Collected data entries
######

(* ===== verification/MapArea.v ===== *)
(** * Mapped areas (the [MapArea] of os/src/mm/memory_set.rs)

    One contiguous range of pages with its attributes, its resident frames and the
    operations on it: mapping and unmapping pages, filling pages on a fault, and
    changing the range. *)

From S2P Require Import Prelude Address PageTable Mm BTree.

Local Open Scope Z_scope.

(** ** Data *)

(** [Frame]; a [FrameTracker] is a reference to it. *)
Record Frame := MkFrame { f_ppn : Z; f_size : PageSize }.

Inductive MapType := Identical | Framed | File | BorrowedKernel | Windowed | Guard.

#[export] Instance MapType_eq_dec : EqDecision MapType.
Proof. solve_decision. Defined.

(** [backing_file] is a file and the page of it at the start of the area;
    [anonymous_shared_frames] is a reference to a table that forks share.
    [MapPermission] has the bits of the page-table entry. *)
Record MapArea := MkArea {
  vpn_range : SimpleRange;
  data_frames : gmap Z Frame;
  map_type : MapType;
  map_perm : Z;
  is_shared : bool;
  is_locked : bool;
  backing_file : option (nat * Z);
  page_cache_cow : bool;
  file_zero_from : option Z;
  anonymous_shared_frames : option nat;
  futex_mapping_id : Z;
  futex_mapping_start : Z;
  page_size : PageSize;
}.

Definition get_start (a : MapArea) : Z := range_start (vpn_range a).

Definition get_end (a : MapArea) : Z := range_end (vpn_range a).

Definition with_range (g : SimpleRange) (a : MapArea) : MapArea :=
  MkArea g (data_frames a) (map_type a) (map_perm a) (is_shared a) (is_locked a) (backing_file a)
    (page_cache_cow a) (file_zero_from a) (anonymous_shared_frames a) (futex_mapping_id a)
    (futex_mapping_start a) (page_size a).

Definition with_data_frames (d : gmap Z Frame) (a : MapArea) : MapArea :=
  MkArea (vpn_range a) d (map_type a) (map_perm a) (is_shared a) (is_locked a) (backing_file a)
    (page_cache_cow a) (file_zero_from a) (anonymous_shared_frames a) (futex_mapping_id a)
    (futex_mapping_start a) (page_size a).

Definition with_perm (p : Z) (a : MapArea) : MapArea :=
  MkArea (vpn_range a) (data_frames a) (map_type a) p (is_shared a) (is_locked a) (backing_file a)
    (page_cache_cow a) (file_zero_from a) (anonymous_shared_frames a) (futex_mapping_id a)
    (futex_mapping_start a) (page_size a).

Definition with_locked (a : MapArea) : MapArea :=
  MkArea (vpn_range a) (data_frames a) (map_type a) (map_perm a) (is_shared a) true (backing_file a)
    (page_cache_cow a) (file_zero_from a) (anonymous_shared_frames a) (futex_mapping_id a)
    (futex_mapping_start a) (page_size a).

Definition with_backing (b : option (nat * Z)) (a : MapArea) : MapArea :=
  MkArea (vpn_range a) (data_frames a) (map_type a) (map_perm a) (is_shared a) (is_locked a) b
    (page_cache_cow a) (file_zero_from a) (anonymous_shared_frames a) (futex_mapping_id a)
    (futex_mapping_start a) (page_size a).

Definition with_shared (b : bool) (r : option nat) (a : MapArea) : MapArea :=
  MkArea (vpn_range a) (data_frames a) (map_type a) (map_perm a) b (is_locked a) (backing_file a)
    (page_cache_cow a) (file_zero_from a) r (futex_mapping_id a) (futex_mapping_start a) (page_size a).

(** [MapArea::contains] *)
Definition area_contains (a : MapArea) (vpn : Z) : bool := contains (vpn_range a) vpn.

(** [MapArea::new], with the id it takes *)
Definition area_new (start_va end_va : Z) (mt : MapType) (perm : Z) (sz : PageSize) (id : Z) : option MapArea :=
  let start_vpn := VirtAddr_std_floor start_va in
  end_vpn ← VirtAddr_std_ceil end_va;
  g ← SimpleRange_new start_vpn end_vpn;
  Some (MkArea g ∅ mt perm false false None false None None id start_vpn sz).

Definition is_frame_backed_mapping (a : MapArea) : bool :=
  bool_decide (map_type a = Framed) || bool_decide (map_type a = File).

(** [from_another]: the same metadata, nothing resident. *)
Definition from_another (a : MapArea) : MapArea := with_data_frames ∅ a.

(** [clone_meta_with_new_range]: the page of the file moves with the start.  The sum
    is a page number of a file plus one of the address space, far below [2 ^ 64]. *)
Definition clone_meta_with_new_range (a : MapArea) (s e : Z) : option MapArea :=
  g ← SimpleRange_new s e;
  Some (with_backing ((λ '(f, off), (f, off + s - get_start a)) <$> backing_file a)
    (with_range g (with_data_frames ∅ a))).

Definition frame_for_vpn (a : MapArea) (vpn : Z) : option Frame :=
  if (vpn <? get_start a) || (get_end a <=? vpn) then None
  else
    let step := Z.max (num_pages (page_size a)) 1 in
    let base := get_start a + (vpn - get_start a) / step * step in
    match data_frames a !! base with Some f => Some f | None => data_frames a !! vpn end.

Definition initial_pte_permission (a : MapArea) : Z :=
  if page_cache_cow a && flags_contain (map_perm a) W then Z.ldiff (map_perm a) W else map_perm a.

(** [resize] only moves the borders. *)
Definition resize (a : MapArea) (s e : Z) : option MapArea :=
  let old := get_start a in
  g ← SimpleRange_new s e;
  Some (with_range g
    (if old <? s then with_backing ((λ '(f, off), (f, off + (s - old))) <$> backing_file a) a else a)).

(** A frame for a page that has none: a debug assertion checks that. *)
Definition add_frame (a : MapArea) (vpn : Z) (f : Frame) : option MapArea :=
  match data_frames a !! vpn with
  | Some _ => None
  | None => Some (with_data_frames (<[vpn := f]> (data_frames a)) a)
  end.

(** The pages of a [while] loop from [lo] to [hi]. *)
Definition pages (lo hi step : Z) : list Z := (λ i, lo + i * step) <$> seqZ 0 ((hi - lo + step - 1) / step).

(** ** Operations *)

(** What address spaces need from files: the inode number, the permission and the
    size, the frame of a page of the page cache (a tracker of it), and the words a
    read of a page returns, zero beyond the end of the file. *)
Record FileOps (W : Type) := MkFileOps {
  ino : nat → Z;
  file_writable : nat → bool;
  file_size : nat → Z;
  get_shared_page : W → nat → Z → option Z * W;
  get_file_page : W → nat → Z → option Z * W;
  read_page : nat → Z → Z → Z;
}.

#[global] Arguments ino {W} _.
#[global] Arguments file_writable {W} _.
#[global] Arguments file_size {W} _.
#[global] Arguments get_shared_page {W} _.
#[global] Arguments get_file_page {W} _.
#[global] Arguments read_page {W} _.

Section area.
Context {W_ : Type} `{!Mm W_} (F : FileOps W_).

(** The memory below, the frame tables of shared anonymous mappings, the pages
    written back to files, and the two id counters. *)
Record kmm := MkK {
  k_w : W_;
  k_anon : list (gmap Z Frame);
  k_log : list (Z * Z);
  k_next_map : Z;
  k_next_mm : Z;
}.

Implicit Types (k : kmm) (w : W_) (t : nat) (a : MapArea) (vpn : Z).

Definition with_w w k : kmm := MkK w (k_anon k) (k_log k) (k_next_map k) (k_next_mm k).

Definition with_log (e : Z * Z) k : kmm := MkK (k_w k) (k_anon k) (k_log k ++ [e]) (k_next_map k) (k_next_mm k).

Definition with_anon (l : list (gmap Z Frame)) k : kmm := MkK (k_w k) l (k_log k) (k_next_map k) (k_next_mm k).

(** [page_table.translate] *)
Definition pt_translate w t vpn : option PageTableEntry := fst <$> mm_find w t vpn.

Definition pt_valid w t vpn : bool := from_option is_valid false (pt_translate w t vpn).

(** [page_table.set_flags] *)
Definition pt_set_flags w t vpn (flags : Z) : option W_ :=
  e ← pt_translate w t vpn; mm_set_entry w t vpn (PTE_ppn e) flags.

Definition unmap_one k t a vpn : option (option Frame * MapArea * kmm) :=
  match map_type a with
  | Framed | File =>
    match data_frames a !! vpn with
    | None => Some (None, a, k)
    | Some frame =>
      let k :=
        match is_shared a, backing_file a with
        | true, Some (f, base_offset) => with_log (ino F f, base_offset + (vpn - get_start a)) k
        | _, _ => k
        end in
      w ← mm_unmap (k_w k) t vpn;
      Some (Some frame, with_data_frames (delete vpn (data_frames a)) a, with_w w k)
    end
  | Identical | Windowed => w ← mm_unmap (k_w k) t vpn; Some (None, a, with_w w k)
  | BorrowedKernel =>
    match pt_translate (k_w k) t vpn with
    | Some _ => w ← mm_unmap (k_w k) t vpn; Some (None, a, with_w w k)
    | None => Some (None, a, k)
    end
  | Guard => Some (None, a, k)
  end.

(** The loops around [unmap_one], with the frames they collect. *)
Fixpoint unmap_list k t a (vpns : list Z) (frames : list Frame) : option (list Frame * MapArea * kmm) :=
  match vpns with
  | [] => Some (frames, a, k)
  | vpn :: rest => '(f, a, k) ← unmap_one k t a vpn; unmap_list k t a rest (frames ++ option_list f)
  end.

Definition area_unmap k t a : option (list Frame * MapArea * kmm) :=
  unmap_list k t a
    (if is_frame_backed_mapping a then bt_keys (data_frames a)
     else pages (get_start a) (get_end a) (num_pages (page_size a))) [].

Definition area_shrink_to k t a (new_end : Z) : option (list Frame * MapArea * kmm) :=
  '(frames, a, k) ← unmap_list k t a (pages new_end (get_end a) (num_pages (page_size a))) [];
  g ← SimpleRange_new (get_start a) new_end;
  Some (frames, with_range g a, k).

(** Bytes from [off] on are cleared. *)
Definition zero_tail (off : Z) (c : Z → Z) : Z → Z :=
  λ i, if off <=? 8 * i then 0 else if 8 * (i + 1) <=? off then c i else Z.land (c i) (Z.ones (8 * (off - 8 * i))).

Definition READ_AHEAD_PAGES : Z := 64.

(** The frames that [try_map_private_file_pages] collects. *)
Fixpoint collect_frames (n : nat) w t vpn (sz : PageSize) : option (list (Z * Frame) * W_) :=
  match n with
  | O => Some ([], w)
  | S n =>
    let v := VirtPageNum_from vpn in
    if pt_valid w t v then Some ([], w)
    else
      '(r, w) ← mm_frame_alloc w sz;
      match r with
      | None => Some ([], w)
      | Some p => '(l, w) ← collect_frames n w t (vpn + 1) sz; Some ((v, MkFrame p sz) :: l, w)
      end
  end.

(** The reading: page [n + i] of the file into frame [i], then the tail. *)
Fixpoint fill_frames w a (f : nat) (n : Z) (l : list (Z * Frame)) : W_ :=
  match l with
  | [] => w
  | (vpn, frame) :: rest =>
    let c := read_page F f n in
    let page_start := vpn * PAGE_SIZE in
    let c :=
      match file_zero_from a with
      | Some z => if z <? page_start + PAGE_SIZE then zero_tail (saturating_sub z page_start) c else c
      | None => c
      end in
    fill_frames (mm_store w (f_ppn frame) c) a f (n + 1) rest
  end.

Fixpoint map_frames w t a (flags : Z) (sz : PageSize) (l : list (Z * Frame)) : option (MapArea * W_) :=
  match l with
  | [] => Some (a, w)
  | (vpn, frame) :: rest =>
    w ← mm_map w t vpn (f_ppn frame) flags sz;
    a ← add_frame a vpn frame;
    map_frames w t a flags sz rest
  end.

Definition try_map_private_file_pages k t a vpn (sz : PageSize) : option (bool * MapArea * kmm) :=
  match backing_file a with
  | None => Some (false, a, k)
  | Some (f, base) =>
    let relative_page := vpn - get_start a in
    match (n ← checked_add base relative_page; checked_mul n PAGE_SIZE) with
    | None => Some (false, a, k)
    | Some _ =>
      '(l, w) ← collect_frames (Z.to_nat (Z.min READ_AHEAD_PAGES (get_end a - vpn))) (k_w k) t vpn sz;
      match l with
      | [] => Some (false, a, with_w w k)
      | _ =>
        '(a', w) ← map_frames (fill_frames w a f (base + relative_page) l) t a (map_perm a) sz l;
        Some (true, a', with_w w k)
      end
    end
  end.

Definition try_map_shared_file_page k t a vpn (sz : PageSize) : option (bool * MapArea * kmm) :=
  if negb (bool_decide (sz = Page4K)) then Some (false, a, k)
  else
    match backing_file a with
    | None => Some (false, a, k)
    | Some (f, base) =>
      match (r ← checked_sub vpn (get_start a); checked_add base r) with
      | None => Some (false, a, k)
      | Some n =>
        let file_end_page_offset := from_option (λ e, e / PAGE_SIZE) USIZE_MAX (checked_add (file_size F f) (PAGE_SIZE - 1)) in
        if file_end_page_offset <=? n then Some (false, a, k)
        else
          '(r, w) ←
            (if page_cache_cow a then
               match get_file_page F (k_w k) f n with
               | (Some p, w) => Some (Some p, w)
               | (None, w) => mm_frame_alloc w Page4K
               end
             else Some (get_shared_page F (k_w k) f n));
          match r with
          | None => Some (false, a, with_w w k)
          | Some p =>
            w ← mm_map w t vpn p (initial_pte_permission a) sz;
            a ← add_frame a vpn (MkFrame p Page4K);
            Some (true, a, with_w w k)
          end
      end
    end.

(** [frame_alloc] *)
Definition frame_alloc w (sz : PageSize) : option (option Frame * W_) :=
  '(p, w) ← mm_frame_alloc w sz; Some (option_map (λ p, MkFrame p sz) p, w).

(** The frame of a page of a [Framed] area; shared anonymous areas look into their
    table first. *)
Definition framed_frame k a vpn (sz : PageSize) : option (option Frame * kmm) :=
  match anonymous_shared_frames a with
  | Some r =>
    match k_anon k !! r with
    | None => None
    | Some d =>
      match d !! vpn with
      | Some f => Some (Some f, with_w (mm_clone (k_w k) (f_ppn f)) k)
      | None =>
        '(f, w) ← frame_alloc (k_w k) sz;
        match f with
        | None => Some (None, with_w w k)
        | Some f => Some (Some f, with_anon (<[r := <[vpn := f]> d]> (k_anon k)) (with_w (mm_clone w (f_ppn f)) k))
        end
      end
    end
  | None => '(f, w) ← frame_alloc (k_w k) sz; Some (f, with_w w k)
  end.

Definition try_map_one k t a vpn (sz : PageSize) : option (bool * MapArea * kmm) :=
  match map_type a with
  | Identical => w ← mm_map (k_w k) t vpn vpn (initial_pte_permission a) sz; Some (true, a, with_w w k)
  | Windowed =>
    let va := full_addr (VirtAddr_of_page vpn) in
    let ppn := PhysAddr_std_floor (PhysAddr_from (Z.land va (usize_not CACHED_KERNEL_BASE))) in
    w ← mm_map (k_w k) t vpn ppn (initial_pte_permission a) sz; Some (true, a, with_w w k)
  | Framed =>
    '(f, k) ← framed_frame k a vpn sz;
    match f with
    | None => Some (false, a, k)
    | Some f =>
      w ← mm_map (k_w k) t vpn (f_ppn f) (initial_pte_permission a) sz;
      a ← add_frame a vpn f;
      Some (true, a, with_w w k)
    end
  | File =>
    if is_shared a || page_cache_cow a then try_map_shared_file_page k t a vpn sz
    else try_map_private_file_pages k t a vpn sz
  | BorrowedKernel | Guard => Some (false, a, k)
  end.

(** [map_one] asserts that a frame was found. *)
Definition map_one k t a vpn : option (MapArea * kmm) :=
  if bool_decide (map_type a = BorrowedKernel) || bool_decide (map_type a = Guard) then Some (a, k)
  else '(ok, a, k) ← try_map_one k t a vpn (page_size a); if (ok : bool) then Some (a, k) else None.

Fixpoint map_list k t a (vpns : list Z) : option (MapArea * kmm) :=
  match vpns with
  | [] => Some (a, k)
  | vpn :: rest => '(a, k) ← map_one k t a vpn; map_list k t a rest
  end.

Definition area_map k t a : option (MapArea * kmm) :=
  map_list k t a (pages (get_start a) (get_end a) (num_pages (page_size a))).

Definition area_append_to k t a (new_end : Z) : option (MapArea * kmm) :=
  '(a, k) ← map_list k t a (pages (get_end a) new_end (num_pages (page_size a)));
  g ← SimpleRange_new (get_start a) new_end;
  Some (with_range g a, k).

(** [sync_back_to_file] *)
Definition sync_back_to_file k a : kmm :=
  match is_shared a, backing_file a with
  | true, Some (f, offset) =>
    foldl (λ k vpn, with_log (ino F f, offset + (vpn - get_start a)) k) k (pages (get_start a) (get_end a) 1)
  | _, _ => k
  end.

(** Dropping trackers. *)
Fixpoint drop_frames w (l : list Frame) : option W_ :=
  match l with
  | [] => Some w
  | f :: rest => w ← mm_drop w (f_ppn f) (f_size f); drop_frames w rest
  end.
End area.

#[global] Arguments kmm W_ : clear implicits.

######

*What is being asked*
Write out exactly the lines above between the line with "(** [map_one] asserts" and the line with "map_list k t a (pages (get_start", inclusive, and nothing beyond them.

*Answer box*
(** [map_one] asserts that a frame was found. *)
Definition map_one k t a vpn : option (MapArea * kmm) :=
  if bool_decide (map_type a = BorrowedKernel) || bool_decide (map_type a = Guard) then Some (a, k)
  else '(ok, a, k) ← try_map_one k t a vpn (page_size a); if (ok : bool) then Some (a, k) else None.

Fixpoint map_list k t a (vpns : list Z) : option (MapArea * kmm) :=
  match vpns with
  | [] => Some (a, k)
  | vpn :: rest => '(a, k) ← map_one k t a vpn; map_list k t a rest
  end.

Definition area_map k t a : option (MapArea * kmm) :=
  map_list k t a (pages (get_start a) (get_end a) (num_pages (page_size a))).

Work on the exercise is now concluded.